Una pellicola (come si diceva fino all’avvento del digitale) che finirà nella filmografia del cinema “sulle donne”, e nessuna tesi di laurea o libro sul cinema “sull’altra metà del cielo” non potrà non includerlo.

Siamo nella primavera del 1946, a Roma, poco prima delle elezioni del 2 giugno, che dovranno decidere tra Repubblica e Monarchia. Primo suffragio universale in Italia. Seguiamo la parca vita di un gruppo in un interno popolare.

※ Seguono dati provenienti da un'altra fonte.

Definition holding (c l : nat) : K mach bool :=
  k ← lock_at l;
  if locked k then _ ← mycpu c; mret (bool_decide (lkcpu k = Some c)) else mret false.

(** The pieces of [acquire]: up to the loop; one round of the loop, which tells whether the
    lock was taken; and the record of the owner. *)
Definition acquire_enter (c l : nat) : K mach unit :=
  pushcli c;;
  h ← holding c l;
  if (h : bool) then panic "acquire" else mret tt.
Definition xchg (l : nat) : K mach bool :=
  k ← lock_at l;
  set_lock l (mkspin true (lkcpu k));;
  mret (locked k).
Definition acquire_own (c l : nat) : K mach unit :=
  _ ← mycpu c;
  k ← lock_at l;
  set_lock l (mkspin (locked k) (Some c)).

Definition acquire (c l : nat) : K mach unit :=
  acquire_enter c l;;
  taken ← xchg l;
  if (taken : bool) then sleep_on (ChSpin l) else acquire_own c l.

(** The pieces of [release], before [popcli]: the check, and the two stores. *)
Definition release_enter (c l : nat) : K mach unit :=
  h ← holding c l;
  if negb h then panic "release" else mret tt.
Definition release_clear (l : nat) : K mach unit := k ← lock_at l; set_lock l (mkspin (locked k) None).
Definition release_open (l : nat) : K mach unit := k ← lock_at l; set_lock l (mkspin false (lkcpu k)).

Definition release (c l : nat) : K mach unit :=
  release_enter c l;;
  release_clear l;;
  release_open l;;
  popcli c.

(** The locks of this model: those of ftable and ptable, and tickslock. *)
Definition FTABLE : nat := 0.
Definition PTABLE : nat := 1.
Definition TICKS : nat := 2.
(* ===== verification/Sleeplock.v ===== *)
(** * Sleep locks

    sleeplock.c, with the processes that use a lock as sequences of accesses to it in any
    interleaving.  The spin lock inside is held by one process at a time; [sleep] gives it up
    and puts the process to sleep in one step, as [ptable.lock] makes it, and the process
    takes it again after [wakeup].  The name of the lock is left out.

    Shown: one process at a time holds the lock and it is the one whose pid the lock has; a
    process sleeps only while another holds the lock, so that no wakeup is lost; and there is
    always a process that can go on. *)

From stdpp Require Import relations.
From S2P Require Export Prelude.
Local Open Scope Z_scope.

Module Sleeplock.

(** Where a process is. *)
Inductive pc : Type :=
  | Idle       (* does not use the lock *)
  | Acquire    (* in [acquiresleep], before [acquire(&lk->lk)] *)
  | Test       (* at [while(lk->locked)], with the spin lock *)
  | Asleep     (* in [sleep(lk, &lk->lk)] *)
  | Woken      (* woken, before [sleep] takes the spin lock again *)
  | Leave      (* after [lk->pid = ...], before [release(&lk->lk)] *)
  | Holds      (* has the sleep lock *)
  | Release    (* in [releasesleep], before [acquire(&lk->lk)] *)
  | Clear      (* before [lk->locked = 0], with the spin lock *)
  | Wake       (* before [wakeup(lk)] *)
  | Done.      (* before [release(&lk->lk)] *)
#[global] Instance pc_eq_dec : EqDecision pc.
Proof. solve_decision. Defined.

Record sleeplock : Type := mklock { locked : bool; spin : option nat; pid : Z }.
Record sys : Type := mksys { lk : sleeplock; procs : list pc }.

(** Process [i] has the pid [i + 1]. *)
Definition pid_of (i : nat) : Z := Z.of_nat i + 1.

Definition initsleeplock : sleeplock := mklock false None 0.
Definition init (n : nat) : sys := mksys initsleeplock (replicate n Idle).

Definition goto (i : nat) (p : pc) (l : sleeplock) (s : sys) : sys := mksys l (<[i := p]> (procs s)).
Definition set_spin (o : option nat) (l : sleeplock) : sleeplock := mklock (locked l) o (pid l).
Definition wakeup (p : pc) : pc := match p with Asleep => Woken | p => p end.

(** [acquire(&lk->lk)] of process [i], which goes on at [p] when the spin lock is free. *)
Definition take_spin (i : nat) (p : pc) (s : sys) : option sys :=
  match spin (lk s) with None => Some (goto i p (set_spin (Some i) (lk s)) s) | Some _ => None end.

(** A step of [acquiresleep]. *)
Definition acquiresleep (i : nat) (p : pc) (s : sys) : option sys :=
  match p with
  | Acquire => take_spin i Test s
  | Test =>
      if locked (lk s) then Some (goto i Asleep (set_spin None (lk s)) s)
      else Some (goto i Leave (mklock true (spin (lk s)) (pid_of i)) s)
  | Woken => take_spin i Test s
  | Leave => Some (goto i Holds (set_spin None (lk s)) s)
  | _ => None
  end.

(** A step of [releasesleep]. *)
Definition releasesleep (i : nat) (p : pc) (s : sys) : option sys :=
  match p with
  | Release => take_spin i Clear s
  | Clear => Some (goto i Wake (mklock false (spin (lk s)) 0) s)
  | Wake => Some (mksys (lk s) (wakeup <$> <[i := Done]> (procs s)))
  | Done => Some (goto i Idle (set_spin None (lk s)) s)
  | _ => None
  end.

(** [holdingsleep]: acquires the spin lock when it is free, reads the flag and releases the
    spin lock, which leaves the state as it was. *)
Definition holdingsleep (s : sys) : option bool :=
  match spin (lk s) with None => Some (locked (lk s)) | Some _ => None end.

(** A step of process [i]: of the functions, or a call of one. *)
Definition step_of (i : nat) (s : sys) : option sys :=
  match procs s !! i with
  | None => None
  | Some Idle => Some (goto i Acquire (lk s) s)
  | Some Holds => Some (goto i Release (lk s) s)
  | Some p => match acquiresleep i p s with Some s' => Some s' | None => releasesleep i p s end
  end.
Definition step (s s' : sys) : Prop := exists i, step_of i s = Some s'.

(** ** Invariant *)

(** Processes with the spin lock. *)
Definition inside (p : pc) : bool := match p with Test | Leave | Clear | Wake | Done => true | _ => false end.
(** Processes with the sleep lock. *)
Definition owner (p : pc) : bool := match p with Leave | Holds | Release | Clear => true | _ => false end.

Record inv (s : sys) : Prop := {
  inv_spin i p : procs s !! i = Some p -> inside p = true -> spin (lk s) = Some i;
  inv_spin' i : spin (lk s) = Some i -> exists p, procs s !! i = Some p /\ inside p = true;
  inv_own i p : procs s !! i = Some p -> owner p = true -> locked (lk s) = true /\ pid (lk s) = pid_of i;
  inv_own' : locked (lk s) = true -> exists i p, procs s !! i = Some p /\ owner p = true;
  inv_asleep i : procs s !! i = Some Asleep ->
    locked (lk s) = true \/ exists j, procs s !! j = Some Wake
}.

Lemma sl_init_inv n : inv (init n).
Proof.
  assert (forall i p, procs (init n) !! i = Some p -> p = Idle) as H by (intros i p Hp; by apply lookup_replicate_1 in Hp as [-> _]).
  split; cbn [init lk initsleeplock spin locked]; try done; intros i; intros.
  - by rewrite (H i p) in *.
  - by rewrite (H i p) in *.
  - by specialize (H i Asleep ltac:(done)).
Qed.

Lemma pid_of_inj i j : pid_of i = pid_of j -> i = j.
Proof. unfold pid_of. lia. Qed.

(** Each case of a step is a change of one process and of the lock. *)
Lemma lookup_goto i p l s j q :
  procs (goto i p l s) !! j = Some q -> (j = i /\ q = p) \/ (j <> i /\ procs s !! j = Some q).
Proof.
  cbn [goto procs]. destruct (decide (j = i)) as [->|Hne].
  - intros H. left. split; [done|]. apply list_lookup_insert_Some in H as [(_ & ? & _)|[? _]]; [done|done].
  - rewrite list_lookup_insert_ne by done. by right.
Qed.

Lemma goto_self i p q l s : procs s !! i = Some q -> procs (goto i p l s) !! i = Some p.
Proof. intros H. cbn [goto procs]. apply list_lookup_insert_eq. by eapply lookup_lt_Some. Qed.

Lemma goto_other i j p l s : i <> j -> procs (goto i p l s) !! j = procs s !! j.
Proof. intros H. cbn [goto procs]. by rewrite list_lookup_insert_ne. Qed.

(** Only one process has the sleep lock. *)
Lemma owner_unique s i j p q :
  inv s -> procs s !! i = Some p -> owner p = true -> procs s !! j = Some q -> owner q = true -> i = j.
Proof.
  intros Hi Hp Op Hq Oq. destruct (inv_own s Hi i p Hp Op) as [_ H1]. destruct (inv_own s Hi j q Hq Oq) as [_ H2].
  apply pid_of_inj. congruence.
Qed.

(** When a step of process [i] from [q] to [p] that makes the lock [l] keeps the invariant. *)
Lemma inv_goto i q p l s :
  inv s -> procs s !! i = Some q ->
  (if inside p then spin l = Some i /\ (spin (lk s) = None \/ spin (lk s) = Some i)
   else if inside q then spin l = None else spin l = spin (lk s)) ->
  (locked l = locked (lk s) /\ pid l = pid (lk s) /\ owner p = owner q \/
   locked l = true /\ pid l = pid_of i /\ owner p = true /\ locked (lk s) = false \/
   locked l = false /\ owner q = true /\ owner p = false /\ p = Wake) ->
  (p = Asleep -> locked l = true) -> q <> Wake ->
  inv (goto i p l s).
Proof.
  intros Hi Hq Hspin Hown Hsl Hw. split; cbn [goto lk].
  - intros j r Hj Hr. apply lookup_goto in Hj as [[-> ->]|[Hne Hj]]; [rewrite Hr in Hspin; tauto|].
    pose proof (inv_spin s Hi j r Hj Hr) as Hs. destruct (inside p); [destruct Hspin as (_ & [?|?]); congruence|].
    destruct (inside q) eqn:Eq; [|congruence]. pose proof (inv_spin s Hi i q Hq Eq). congruence.
  - intros j Hj. destruct (decide (j = i)) as [->|Hne].
    + exists p. split; [by eapply goto_self|]. destruct (inside p); [done|]. destruct (inside q) eqn:Eq; [congruence|].
      rewrite Hspin in Hj. destruct (inv_spin' s Hi i Hj) as (r & Hr & Ir). congruence.
    + assert (spin (lk s) = Some j) as Hs by (destruct (inside p), (inside q); destruct_and?; congruence).
      destruct (inv_spin' s Hi j Hs) as (r & Hr & Ir). exists r. by rewrite goto_other.
  - intros j r Hj Hr. apply lookup_goto in Hj as [[-> ->]|[Hne Hj]].
    + destruct Hown as [(-> & -> & E)|[(? & ? & _)|(_ & _ & E & _)]]; [|done|congruence]. rewrite Hr in E. by apply (inv_own s Hi i q).
    + destruct (inv_own s Hi j r Hj Hr) as [H1 H2]. destruct Hown as [(-> & -> & E)|[(? & ? & _ & ?)|(_ & E & _ & _)]]; [done|congruence|].
      by destruct (Hne (owner_unique s j i r q Hi Hj Hr Hq E)).
  - intros Hl. destruct Hown as [(E1 & _ & E2)|[(_ & _ & E & _)|(? & _)]]; [|exists i, p; split; [by eapply goto_self|done]|congruence].
    rewrite E1 in Hl. destruct (inv_own' s Hi Hl) as (j & r & Hj & Hr). destruct (decide (j = i)) as [->|Hne].
    + exists i, p. split; [by eapply goto_self|congruence].
    + exists j, r. by rewrite goto_other.
  - intros j Hj. apply lookup_goto in Hj as [[-> E]|[Hne Hj]]; [left; by apply Hsl|].
    destruct (inv_asleep s Hi j Hj) as [Hl|(k & Hk)].
    + destruct Hown as [(E1 & _)|[(E1 & _)|(_ & _ & _ & ->)]]; [left; congruence|by left|]. right. exists i. by eapply goto_self.
    + right. exists k. rewrite goto_other; [done|]. intros ->. congruence.
Qed.

Lemma inv_wake i s : inv s -> procs s !! i = Some Wake -> inv (mksys (lk s) (wakeup <$> <[i := Done]> (procs s))).
Proof.
  intros Hi Hq.
  assert (forall j r, (wakeup <$> <[i := Done]> (procs s)) !! j = Some r ->
    exists r', procs s !! j = Some r' /\ inside r = inside r' /\ owner r = owner r' /\ r <> Asleep) as Hback.
  { intros j r Hj. rewrite list_lookup_fmap in Hj. destruct (decide (j = i)) as [->|Hne].
    - rewrite list_lookup_insert_eq in Hj by (by eapply lookup_lt_Some). injection Hj as <-. by exists Wake.
    - rewrite list_lookup_insert_ne in Hj by done. destruct (procs s !! j) as [r'|]; [|done]. injection Hj as <-. exists r'. by destruct r'. }
  assert (forall j r, procs s !! j = Some r -> exists r', (wakeup <$> <[i := Done]> (procs s)) !! j = Some r' /\
    inside r' = inside r /\ owner r' = owner r) as Hfwd.
  { intros j r Hj. rewrite list_lookup_fmap. destruct (decide (j = i)) as [->|Hne].
    - rewrite list_lookup_insert_eq by (by eapply lookup_lt_Some). exists Done. assert (r = Wake) as -> by congruence. done.
    - rewrite list_lookup_insert_ne by done. rewrite Hj. exists (wakeup r). by destruct r. }
  split; cbn [lk procs].
  - intros j r Hj Hr. destruct (Hback j r Hj) as (r' & H & E & _). apply (inv_spin s Hi j r'); congruence.
  - intros j Hj. destruct (inv_spin' s Hi j Hj) as (r & Hr & Ir). destruct (Hfwd j r Hr) as (r' & H & E & _). exists r'. split; [done|congruence].
  - intros j r Hj Hr. destruct (Hback j r Hj) as (r' & H & _ & E & _). apply (inv_own s Hi j r'); congruence.
  - intros Hl. destruct (inv_own' s Hi Hl) as (j & r & Hr & Or). destruct (Hfwd j r Hr) as (r' & H & _ & E). exists j, r'. split; [done|congruence].
  - intros j Hj. by destruct (Hback j Asleep Hj) as (r' & _ & _ & _ & []).
Qed.

Lemma sl_step_inv s s' : inv s -> step s s' -> inv s'.
Proof.
  intros Hi (i & Hs). unfold step_of in Hs. destruct (procs s !! i) as [q|] eqn:Hq; [|done].
  pose proof (inv_spin s Hi i q Hq) as Hsp. pose proof (inv_own s Hi i q Hq) as Hown.
  assert (forall p s1, inside q = false -> inside p = true -> owner p = owner q -> q <> Wake -> take_spin i p s = Some s1 -> inv s1) as Htake.
  { intros p s1 Iq Ip Eo Hw H1. unfold take_spin in H1. destruct (spin (lk s)) eqn:Es; [done|]. injection H1 as <-.
    apply (inv_goto i q); try done; [rewrite Ip; cbn; auto|by left|by intros ->]. }
  destruct q; cbn [acquiresleep releasesleep] in Hs; try (injection Hs as <-).
  - apply (inv_goto i Idle); try done. by left.
  - destruct (take_spin i Test s) as [s1|] eqn:E; [|done]. injection Hs as <-. by apply (Htake Test).
  - destruct (locked (lk s)) eqn:El; injection Hs as <-; apply (inv_goto i Test); try done.
    + left. cbn. auto.
    + cbn. auto.
    + right. left. done.
  - done.
  - destruct (take_spin i Test s) as [s1|] eqn:E; [|done]. injection Hs as <-. by apply (Htake Test).
  - apply (inv_goto i Leave); try done. by left.
  - apply (inv_goto i Holds); try done. by left.
  - by apply (Htake Clear).
  - apply (inv_goto i Clear); try done; [cbn; auto|]. right. right. done.
  - by apply inv_wake.
  - apply (inv_goto i Done); try done. by left.
Qed.

Lemma sl_reachable_inv n s : rtc step (init n) s -> inv s.
Proof. intros H. pose proof (sl_init_inv n) as Hi. induction H as [|s1 s2 s3 Hs _ IH]; [done|]. apply IH. by eapply sl_step_inv. Qed.

(** Someone can go on: the process with the spin lock, or any process when it is free. *)
Lemma can_step s i p : inv s -> procs s !! i = Some p -> p <> Asleep -> exists s', step s s'.
Proof.
  intros Hi Hp Hne. destruct (spin (lk s)) as [j|] eqn:Es.
  - destruct (inv_spin' s Hi j Es) as (q & Hq & Iq).
    assert (exists s', step_of j s = Some s') as [s' H]; [|by exists s', j]. unfold step_of. rewrite Hq.
    destruct q; try done; cbn [acquiresleep releasesleep]; try by eexists. destruct (locked (lk s)); by eexists.
  - assert (exists s', step_of i s = Some s') as [s' H]; [|by exists s', i]. unfold step_of. rewrite Hp.
    destruct p; try done; cbn [acquiresleep releasesleep]; unfold take_spin; rewrite ?Es; try by eexists.
    destruct (locked (lk s)); by eexists.
Qed.

(** C17: However the processes that use a sleep lock are interleaved: at most one has it, the
    lock says so and has its pid; a process is asleep in [acquiresleep] only while another
    has the lock or is about to wake it; and unless no process is there, some process that is not
    asleep can go on. *)
Theorem sleeplock_exclusive n s :
  rtc step (init n) s ->
  (forall i j p q, procs s !! i = Some p -> owner p = true -> procs s !! j = Some q -> owner q = true -> i = j) /\
  (forall i p, procs s !! i = Some p -> owner p = true ->
    (spin (lk s) = None -> holdingsleep s = Some true) /\ pid (lk s) = pid_of i) /\
  (forall i, procs s !! i = Some Asleep -> exists j q, procs s !! j = Some q /\ (owner q = true \/ q = Wake)) /\
  (procs s <> [] -> exists s', step s s').
Proof.
  intros Hr. pose proof (sl_reachable_inv n s Hr) as Hi. split; [|split; [|split]].
  - intros i j p q Hp Op Hq Oq. by apply (owner_unique s i j p q).
  - intros i p Hp Op. destruct (inv_own s Hi i p Hp Op) as [Hl Hpid]. split; [|done].
    intros Hs. unfold holdingsleep. by rewrite Hs, Hl.
  - intros i Ha. destruct (inv_asleep s Hi i Ha) as [Hl|(j & Hj)]; [|exists j, Wake; auto].
    destruct (inv_own' s Hi Hl) as (j & q & Hq & Oq). exists j, q. auto.
  - intros Hn. destruct (procs s !! 0%nat) as [p|] eqn:Hp; [|by destruct (procs s)].
    destruct (decide (p = Asleep)) as [->|Hne]; [|by apply (can_step s 0 p)].
    destruct (inv_asleep s Hi 0 Hp) as [Hlk|(j & Hj)]; [|by apply (can_step s j Wake)].
    destruct (inv_own' s Hi Hlk) as (j & q & Hq & Oq). apply (can_step s j q Hi Hq). by intros ->.
Qed.

(** Two processes: the second is asleep while the first has the lock. *)
Lemma sleeplock_exclusive_witness :
  exists s, rtc step (init 2) s /\ procs s = [Holds; Asleep] /\
  (forall i, procs s !! i = Some Asleep -> exists j q, procs s !! j = Some q /\ (owner q = true \/ q = Wake)).
Proof.
  assert (rtc step (init 2) (mksys (mklock true None 1) [Holds; Asleep])) as Hr.
  { eapply rtc_l; [exists 0%nat; reflexivity|]. eapply rtc_l; [exists 0%nat; reflexivity|]. eapply rtc_l; [exists 0%nat; reflexivity|].
    eapply rtc_l; [exists 0%nat; reflexivity|]. eapply rtc_l; [exists 1%nat; reflexivity|]. eapply rtc_l; [exists 1%nat; reflexivity|].
    eapply rtc_l; [exists 1%nat; reflexivity|]. apply rtc_refl. }
  exists (mksys (mklock true None 1) [Holds; Asleep]). split; [exact Hr|]. split; [reflexivity|].
  destruct (sleeplock_exclusive 2 _ Hr) as (_ & _ & H & _). exact H.
Defined.

End Sleeplock.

Padre prepotente, lavoratore e un tantino beone, che governa la famiglia a schiaffoni (credibile Valerio Mastandrea); moglie più intelligente di lui, instancabile lavoratrice in casa e fuori, che per la pace famigliare “abbozza” le prepotenze del marito, attribuendole al carattere (Paola Cortellesi); una figlia adolescente desiderosa di sposarsi (Romana Maggiora Vergano), apparentemente critica (“A ma’ non te ribelli?” “E ddove vado?”) ma, accecata dall’innamoramento, non vede che il futuro marito è copia di suo padre-padrone; due fratellini in preda a un linguaggio scatologico, sempre impegnati e litigare tra di loro per bazzecole (qui forse c’è ridondanza recitativa). Una famiglia cui non manca il suocero, tronfio, volgare, fregnacciaro, teorico dell’incesto famigliare a proprio tornaconto (Nino Marchioni).

C’è ancora domani, nonostante originali colpi di scena, in alcuni momenti sembra rallentare il respiro dovuto anche a qualche soluzione stilistica eccessivamente metaforica (la violenza-balletto opera in stile Carmen) che comunque non pregiudica la delicatezza del racconto.

Paola Cortellesi dirige con sicurezza un cast di non semplice amalgama, con personaggi dall’infanzia alla terza età, di diversi tipi sociali, in cui centrale era la sorveglianza linguistica dei registri dell’italiano regionale e del romanesco italianizzato, già filtrato in sede di copione, ma di non facile gestione sul set se unito alla mimica e alla gestualità, mostrando un indiscutibile talento nel guidare gli attori.